▶ Problem to work on:
Could you reproduce all of the following entries exactly?

▶ Data:
(* ===== verification/StateJournal.v ===== *)
(** * The supervisor's journal: [crates/handoff/src/state.rs]

    One journal file and its temporary file.  The payload codec ([postcard])
    is a parameter, as in [Frame]. *)
From stdpp Require Import base tactics option list numbers strings.
From S2P Require Import Prelude Errors Protocol Lock.
Local Open Scope Z_scope.

Inductive Phase : Type :=
| Negotiating
| Draining
| Sealing
| AwaitingReady
| Committed
| ResumingAfterAbort.
#[export] Instance Phase_eq_dec : EqDecision Phase.
Proof. solve_decision. Defined.

Record StateJournal : Type := mkStateJournal {
  handoff_id : HandoffId;
  phase : Phase;
  incumbent_pid : Z;
  successor_pid : option Z;
  started_at_unix_ms : Z
}.

#[export] Instance StateJournal_eq_dec : EqDecision StateJournal.
Proof. solve_decision. Defined.

Class JournalCodec : Type := {
  journal_to_allocvec : StateJournal → result unit (list byte);
  journal_from_bytes : list byte → result unit StateJournal
}.
Class JournalLaws `{JournalCodec} : Prop := {
  journal_roundtrip j bs : journal_to_allocvec j = Ok bs → journal_from_bytes bs = Ok j
}.

(** The two files. *)
Record JournalFs : Type := mkJournalFs {
  journal_file : option (list byte);
  journal_tmp : option (list byte)
}.

(** What the file system answers during one operation.  [written] is how many
    bytes [write_all] wrote before it failed. *)
Record JournalAnswers : Type := mkJournalAnswers {
  j_create_dir : result IoError unit;
  j_open_tmp : result IoError unit;
  j_write : result IoError unit;
  j_written : nat;
  j_sync : result IoError unit;
  j_rename : result IoError unit;
  j_fsync_dir : result IoError unit;
  j_read : result IoError unit;
  j_remove : result IoError unit
}.
Definition journal_ok : JournalAnswers :=
  mkJournalAnswers (Ok tt) (Ok tt) (Ok tt) 0 (Ok tt) (Ok tt) (Ok tt) (Ok tt) (Ok tt).

Abbreviation journalM := (prog JournalFs Error).

Definition set_tmp (c : option (list byte)) (w : JournalFs) : JournalFs :=
  mkJournalFs (journal_file w) c.

Section journal.
Context `{JournalCodec}.

Definition fsync_dir (a : JournalAnswers) : result IoError unit := j_fsync_dir a.

Definition write_atomic (a : JournalAnswers) (self : StateJournal) : journalM unit :=
  _ ← io (j_create_dir a);
  bytes ← lift (result_map_err (λ _, Codec) (journal_to_allocvec self));
  _ ← io (j_open_tmp a);
  _ ← modify (set_tmp (Some []));
  _ ← match j_write a with
      | Ok _ => modify (set_tmp (Some bytes))
      | Err e => _ ← modify (set_tmp (Some (take (j_written a) bytes))); raise (Io e)
      end;
  _ ← io (j_sync a);
  _ ← io (j_rename a);
  _ ← modify (λ w, mkJournalFs (journal_tmp w) None);
  io (fsync_dir a).

Definition read (a : JournalAnswers) : journalM (option StateJournal) :=
  file ← gets journal_file;
  match j_read a, file with
  | Err e, _ => if decide (kind e = NotFound) then mret None else raise (Io e)
  | Ok _, None => mret None
  | Ok _, Some bytes =>
      j ← lift (result_map_err (λ _, Codec) (journal_from_bytes bytes)); mret (Some j)
  end.

Definition delete (a : JournalAnswers) : journalM unit :=
  file ← gets journal_file;
  match j_remove a, file with
  | Err e, _ => if decide (kind e = NotFound) then mret tt else raise (Io e)
  | Ok _, None => mret tt
  | Ok _, Some _ => modify (λ w, mkJournalFs None (journal_tmp w))
  end.

(** *** Lemmas *)

(** Every way [write_atomic] ends. *)
Lemma write_atomic_cases a j w :
  let '(r, w') := write_atomic a j w in
  (journal_file w' = journal_file w ∧ is_ok r = false ∧
   (∃ e, r = Err (Raise e))) ∨
  (∃ bytes, journal_to_allocvec j = Ok bytes ∧ journal_file w' = Some bytes ∧ journal_tmp w' = None ∧
     (r = Ok tt ∨ ∃ e, r = Err (Raise (Io e)))).
Proof.
  unfold write_atomic, io, lift, fsync_dir, mbind, prog_bind, modify, raise.
  destruct (j_create_dir a) as [[]|x1]; simpl; [|left; eauto].
  destruct (journal_to_allocvec j) as [bytes|[]]; simpl; [|left; eauto].
  destruct (j_open_tmp a) as [[]|x2]; simpl; [|left; eauto].
  destruct (j_write a) as [[]|x3]; simpl; [|left; eauto].
  destruct (j_sync a) as [[]|x4]; simpl; [|left; eauto].
  destruct (j_rename a) as [[]|x5]; simpl; [|left; eauto].
  destruct (j_fsync_dir a) as [[]|x6]; simpl; right; exists bytes; eauto 8.
Qed.
End journal.

(** C26: a journal write is atomic and durable in content: whatever fails, the
    journal file holds either exactly what it held before or the complete
    encoding of the new entry, [Ok] means the new entry, and a reader gets
    that entry back; a reader that finds no file gets [None], and deleting
    twice is harmless. *)
Theorem journal_atomic `{JournalCodec} a j w :
  JournalLaws →
  let '(r, w') := write_atomic a j w in
  (journal_file w' = journal_file w ∨
   (read journal_ok w').1 = Ok (Some j)) ∧
  (r = Ok tt → (read journal_ok w').1 = Ok (Some j)) ∧
  (let '(rd, w1) := delete journal_ok w' in
   rd = Ok tt ∧ (read journal_ok w1).1 = Ok None ∧ delete journal_ok w1 = (Ok tt, w1)).
Proof.
  intros Hlaws. pose proof (write_atomic_cases a j w) as Hc.
  destruct (write_atomic a j w) as [r w'].
  assert (∀ bytes, journal_to_allocvec j = Ok bytes → journal_file w' = Some bytes →
          (read journal_ok w').1 = Ok (Some j)) as Hread.
  { intros bytes Hb Hf. unfold read, mbind, prog_bind, gets, lift. simpl. rewrite Hf.
    by rewrite (journal_roundtrip _ _ Hb). }
  assert (let '(rd, w1) := delete journal_ok w' in
    rd = Ok tt ∧ (read journal_ok w1).1 = Ok None ∧ delete journal_ok w1 = (Ok tt, w1)) as Hdel.
  { unfold delete, read, mbind, prog_bind, gets, modify. simpl.
    destruct (journal_file w') eqn:Hf; simpl; rewrite ?Hf; done. }
  destruct Hc as [(Hf & Hr & e & ->)|(bytes & Hb & Hf & _ & _)].
  - split_and!; [by left|done|done].
  - split_and!; eauto.
Qed.

(** A codec for one entry, to run the journal with. *)
Module JournalDemo.
Definition entry : StateJournal := mkStateJournal (mkHandoffId 1) Sealing 10 (Some 11) 5.
#[global] Instance codec : JournalCodec := {|
  journal_to_allocvec j := if decide (j = entry) then Ok (le_bytes 4 7) else Err tt;
  journal_from_bytes bs := if decide (bs = le_bytes 4 7) then Ok entry else Err tt
|}.
#[global] Instance laws : JournalLaws.
Proof.
  constructor. intros j bs. simpl. case_decide as Hj; [|done]. intros [= <-]. by rewrite Hj.
Qed.
End JournalDemo.

Lemma journal_atomic_witness :
  let w := mkJournalFs (Some (le_bytes 4 9)) None in
  let '(r, w') := write_atomic journal_ok JournalDemo.entry w in
  r = Ok tt ∧ (read journal_ok w').1 = Ok (Some JournalDemo.entry).
Proof.
  intros w. pose proof (journal_atomic journal_ok JournalDemo.entry w JournalDemo.laws) as Hj.
  assert ((write_atomic journal_ok JournalDemo.entry w).1 = Ok tt) as Hr
    by (vm_compute; reflexivity).
  destruct (write_atomic journal_ok JournalDemo.entry w) as [r w']. simpl in Hr. subst r.
  destruct Hj as (_ & Hok & _). split; [reflexivity|exact (Hok eq_refl)].
Defined.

▶ Solution:
(* ===== verification/StateJournal.v ===== *)
(** * The supervisor's journal: [crates/handoff/src/state.rs]

    One journal file and its temporary file.  The payload codec ([postcard])
    is a parameter, as in [Frame]. *)
From stdpp Require Import base tactics option list numbers strings.
From S2P Require Import Prelude Errors Protocol Lock.
Local Open Scope Z_scope.

Inductive Phase : Type :=
| Negotiating
| Draining
| Sealing
| AwaitingReady
| Committed
| ResumingAfterAbort.
#[export] Instance Phase_eq_dec : EqDecision Phase.
Proof. solve_decision. Defined.

Record StateJournal : Type := mkStateJournal {
  handoff_id : HandoffId;
  phase : Phase;
  incumbent_pid : Z;
  successor_pid : option Z;
  started_at_unix_ms : Z
}.

#[export] Instance StateJournal_eq_dec : EqDecision StateJournal.
Proof. solve_decision. Defined.

Class JournalCodec : Type := {
  journal_to_allocvec : StateJournal → result unit (list byte);
  journal_from_bytes : list byte → result unit StateJournal
}.
Class JournalLaws `{JournalCodec} : Prop := {
  journal_roundtrip j bs : journal_to_allocvec j = Ok bs → journal_from_bytes bs = Ok j
}.

(** The two files. *)
Record JournalFs : Type := mkJournalFs {
  journal_file : option (list byte);
  journal_tmp : option (list byte)
}.

(** What the file system answers during one operation.  [written] is how many
    bytes [write_all] wrote before it failed. *)
Record JournalAnswers : Type := mkJournalAnswers {
  j_create_dir : result IoError unit;
  j_open_tmp : result IoError unit;
  j_write : result IoError unit;
  j_written : nat;
  j_sync : result IoError unit;
  j_rename : result IoError unit;
  j_fsync_dir : result IoError unit;
  j_read : result IoError unit;
  j_remove : result IoError unit
}.
Definition journal_ok : JournalAnswers :=
  mkJournalAnswers (Ok tt) (Ok tt) (Ok tt) 0 (Ok tt) (Ok tt) (Ok tt) (Ok tt) (Ok tt).

Abbreviation journalM := (prog JournalFs Error).

Definition set_tmp (c : option (list byte)) (w : JournalFs) : JournalFs :=
  mkJournalFs (journal_file w) c.

Section journal.
Context `{JournalCodec}.

Definition fsync_dir (a : JournalAnswers) : result IoError unit := j_fsync_dir a.

Definition write_atomic (a : JournalAnswers) (self : StateJournal) : journalM unit :=
  _ ← io (j_create_dir a);
  bytes ← lift (result_map_err (λ _, Codec) (journal_to_allocvec self));
  _ ← io (j_open_tmp a);
  _ ← modify (set_tmp (Some []));
  _ ← match j_write a with
      | Ok _ => modify (set_tmp (Some bytes))
      | Err e => _ ← modify (set_tmp (Some (take (j_written a) bytes))); raise (Io e)
      end;
  _ ← io (j_sync a);
  _ ← io (j_rename a);
  _ ← modify (λ w, mkJournalFs (journal_tmp w) None);
  io (fsync_dir a).

Definition read (a : JournalAnswers) : journalM (option StateJournal) :=
  file ← gets journal_file;
  match j_read a, file with
  | Err e, _ => if decide (kind e = NotFound) then mret None else raise (Io e)
  | Ok _, None => mret None
  | Ok _, Some bytes =>
      j ← lift (result_map_err (λ _, Codec) (journal_from_bytes bytes)); mret (Some j)
  end.

Definition delete (a : JournalAnswers) : journalM unit :=
  file ← gets journal_file;
  match j_remove a, file with
  | Err e, _ => if decide (kind e = NotFound) then mret tt else raise (Io e)
  | Ok _, None => mret tt
  | Ok _, Some _ => modify (λ w, mkJournalFs None (journal_tmp w))
  end.

(** *** Lemmas *)

(** Every way [write_atomic] ends. *)
Lemma write_atomic_cases a j w :
  let '(r, w') := write_atomic a j w in
  (journal_file w' = journal_file w ∧ is_ok r = false ∧
   (∃ e, r = Err (Raise e))) ∨
  (∃ bytes, journal_to_allocvec j = Ok bytes ∧ journal_file w' = Some bytes ∧ journal_tmp w' = None ∧
     (r = Ok tt ∨ ∃ e, r = Err (Raise (Io e)))).
Proof.
  unfold write_atomic, io, lift, fsync_dir, mbind, prog_bind, modify, raise.
  destruct (j_create_dir a) as [[]|x1]; simpl; [|left; eauto].
  destruct (journal_to_allocvec j) as [bytes|[]]; simpl; [|left; eauto].
  destruct (j_open_tmp a) as [[]|x2]; simpl; [|left; eauto].
  destruct (j_write a) as [[]|x3]; simpl; [|left; eauto].
  destruct (j_sync a) as [[]|x4]; simpl; [|left; eauto].
  destruct (j_rename a) as [[]|x5]; simpl; [|left; eauto].
  destruct (j_fsync_dir a) as [[]|x6]; simpl; right; exists bytes; eauto 8.
Qed.
End journal.

(** C26: a journal write is atomic and durable in content: whatever fails, the
    journal file holds either exactly what it held before or the complete
    encoding of the new entry, [Ok] means the new entry, and a reader gets
    that entry back; a reader that finds no file gets [None], and deleting
    twice is harmless. *)
Theorem journal_atomic `{JournalCodec} a j w :
  JournalLaws →
  let '(r, w') := write_atomic a j w in
  (journal_file w' = journal_file w ∨
   (read journal_ok w').1 = Ok (Some j)) ∧
  (r = Ok tt → (read journal_ok w').1 = Ok (Some j)) ∧
  (let '(rd, w1) := delete journal_ok w' in
   rd = Ok tt ∧ (read journal_ok w1).1 = Ok None ∧ delete journal_ok w1 = (Ok tt, w1)).
Proof.
  intros Hlaws. pose proof (write_atomic_cases a j w) as Hc.
  destruct (write_atomic a j w) as [r w'].
  assert (∀ bytes, journal_to_allocvec j = Ok bytes → journal_file w' = Some bytes →
          (read journal_ok w').1 = Ok (Some j)) as Hread.
  { intros bytes Hb Hf. unfold read, mbind, prog_bind, gets, lift. simpl. rewrite Hf.
    by rewrite (journal_roundtrip _ _ Hb). }
  assert (let '(rd, w1) := delete journal_ok w' in
    rd = Ok tt ∧ (read journal_ok w1).1 = Ok None ∧ delete journal_ok w1 = (Ok tt, w1)) as Hdel.
  { unfold delete, read, mbind, prog_bind, gets, modify. simpl.
    destruct (journal_file w') eqn:Hf; simpl; rewrite ?Hf; done. }
  destruct Hc as [(Hf & Hr & e & ->)|(bytes & Hb & Hf & _ & _)].
  - split_and!; [by left|done|done].
  - split_and!; eauto.
Qed.

(** A codec for one entry, to run the journal with. *)
Module JournalDemo.
Definition entry : StateJournal := mkStateJournal (mkHandoffId 1) Sealing 10 (Some 11) 5.
#[global] Instance codec : JournalCodec := {|
  journal_to_allocvec j := if decide (j = entry) then Ok (le_bytes 4 7) else Err tt;
  journal_from_bytes bs := if decide (bs = le_bytes 4 7) then Ok entry else Err tt
|}.
#[global] Instance laws : JournalLaws.
Proof.
  constructor. intros j bs. simpl. case_decide as Hj; [|done]. intros [= <-]. by rewrite Hj.
Qed.
End JournalDemo.

Lemma journal_atomic_witness :
  let w := mkJournalFs (Some (le_bytes 4 9)) None in
  let '(r, w') := write_atomic journal_ok JournalDemo.entry w in
  r = Ok tt ∧ (read journal_ok w').1 = Ok (Some JournalDemo.entry).
Proof.
  intros w. pose proof (journal_atomic journal_ok JournalDemo.entry w JournalDemo.laws) as Hj.
  assert ((write_atomic journal_ok JournalDemo.entry w).1 = Ok tt) as Hr
    by (vm_compute; reflexivity).
  destruct (write_atomic journal_ok JournalDemo.entry w) as [r w']. simpl in Hr. subst r.
  destruct Hj as (_ & Hok & _). split; [reflexivity|exact (Hok eq_refl)].
Defined.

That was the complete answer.